(Saved entries)
● ● ● ●
(* ===== verification/RateLimiter.v ===== *)
(** * RateLimiter: token bucket and sliding window

    Models [src/util/RateLimiter.h].  Both limiters run under their mutex and
    read a steady clock in milliseconds, which is an argument of [allow].
    The token counts are IEEE doubles, evaluated by the Standard Library's
    [SpecFloat]. *)

From S2P Require Import Prelude.
From Stdlib Require Import Sorted.

(** What a client relies on: a decision for a key, and that the requests of
    one key do not influence the decisions for another. *)
Class Limiter (L : Type) := {
  lim_allow : L → Z → str → bool * L;
  lim_independent l now now' k k' : k ≠ k' →
    (lim_allow (lim_allow l now k).2 now' k').1 = (lim_allow l now' k').1
}.

(** ** Token bucket *)

Module TokenBucketLimiter.

Record Bucket := mkBucket { tokens : double; lastTime : Z }.

Record t := mk {
  rate_ : double;
  burst_ : Z;
  buckets_ : gmap str Bucket
}.

Definition new (rate : double) (burst : Z) : t := mk rate burst ∅.

(** The refilled bucket. *)
Definition refill (l : t) (now : Z) (b : Bucket) : Bucket :=
  let elapsed := ddiv (dbl (now - lastTime b)) (dbl 1000) in
  mkBucket (dmin (dbl (burst_ l)) (dadd (tokens b) (dmul elapsed (rate_ l)))) now.

Definition allow (l : t) (now : Z) (key : str) : bool * t :=
  match buckets_ l !! key with
  | None =>
      (true, mk (rate_ l) (burst_ l)
               (<[key := mkBucket (dsub (dbl (burst_ l)) (dbl 1)) now]> (buckets_ l)))
  | Some b0 =>
      let b := refill l now b0 in
      if dle (dbl 1) (tokens b) then
        (true, mk (rate_ l) (burst_ l)
                 (<[key := mkBucket (dsub (tokens b) (dbl 1)) now]> (buckets_ l)))
      else (false, mk (rate_ l) (burst_ l) (<[key := b]> (buckets_ l)))
  end.

Lemma bucket_independent l now now' k k' :
  k ≠ k' → (allow (allow l now k).2 now' k').1 = (allow l now' k').1.
Proof.
  intros Hk. unfold allow at 2. destruct (buckets_ l !! k); [destruct (dle _ _)|];
    unfold allow; cbn [snd buckets_]; rewrite lookup_insert_ne by done;
    by destruct (buckets_ l !! k'); [unfold refill; cbn [rate_ burst_]; destruct (dle _ _)|].
Qed.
● ● ● ●
* Goal of the exercise: Each line above should be reproduced exactly, with nothing omitted.

* Expected answer:
(* ===== verification/RateLimiter.v ===== *)
(** * RateLimiter: token bucket and sliding window

    Models [src/util/RateLimiter.h].  Both limiters run under their mutex and
    read a steady clock in milliseconds, which is an argument of [allow].
    The token counts are IEEE doubles, evaluated by the Standard Library's
    [SpecFloat]. *)

From S2P Require Import Prelude.
From Stdlib Require Import Sorted.

(** What a client relies on: a decision for a key, and that the requests of
    one key do not influence the decisions for another. *)
Class Limiter (L : Type) := {
  lim_allow : L → Z → str → bool * L;
  lim_independent l now now' k k' : k ≠ k' →
    (lim_allow (lim_allow l now k).2 now' k').1 = (lim_allow l now' k').1
}.

(** ** Token bucket *)

Module TokenBucketLimiter.

Record Bucket := mkBucket { tokens : double; lastTime : Z }.

Record t := mk {
  rate_ : double;
  burst_ : Z;
  buckets_ : gmap str Bucket
}.

Definition new (rate : double) (burst : Z) : t := mk rate burst ∅.

(** The refilled bucket. *)
Definition refill (l : t) (now : Z) (b : Bucket) : Bucket :=
  let elapsed := ddiv (dbl (now - lastTime b)) (dbl 1000) in
  mkBucket (dmin (dbl (burst_ l)) (dadd (tokens b) (dmul elapsed (rate_ l)))) now.

Definition allow (l : t) (now : Z) (key : str) : bool * t :=
  match buckets_ l !! key with
  | None =>
      (true, mk (rate_ l) (burst_ l)
               (<[key := mkBucket (dsub (dbl (burst_ l)) (dbl 1)) now]> (buckets_ l)))
  | Some b0 =>
      let b := refill l now b0 in
      if dle (dbl 1) (tokens b) then
        (true, mk (rate_ l) (burst_ l)
                 (<[key := mkBucket (dsub (tokens b) (dbl 1)) now]> (buckets_ l)))
      else (false, mk (rate_ l) (burst_ l) (<[key := b]> (buckets_ l)))
  end.

Lemma bucket_independent l now now' k k' :
  k ≠ k' → (allow (allow l now k).2 now' k').1 = (allow l now' k').1.
Proof.
  intros Hk. unfold allow at 2. destruct (buckets_ l !! k); [destruct (dle _ _)|];
    unfold allow; cbn [snd buckets_]; rewrite lookup_insert_ne by done;
    by destruct (buckets_ l !! k'); [unfold refill; cbn [rate_ burst_]; destruct (dle _ _)|].
Qed.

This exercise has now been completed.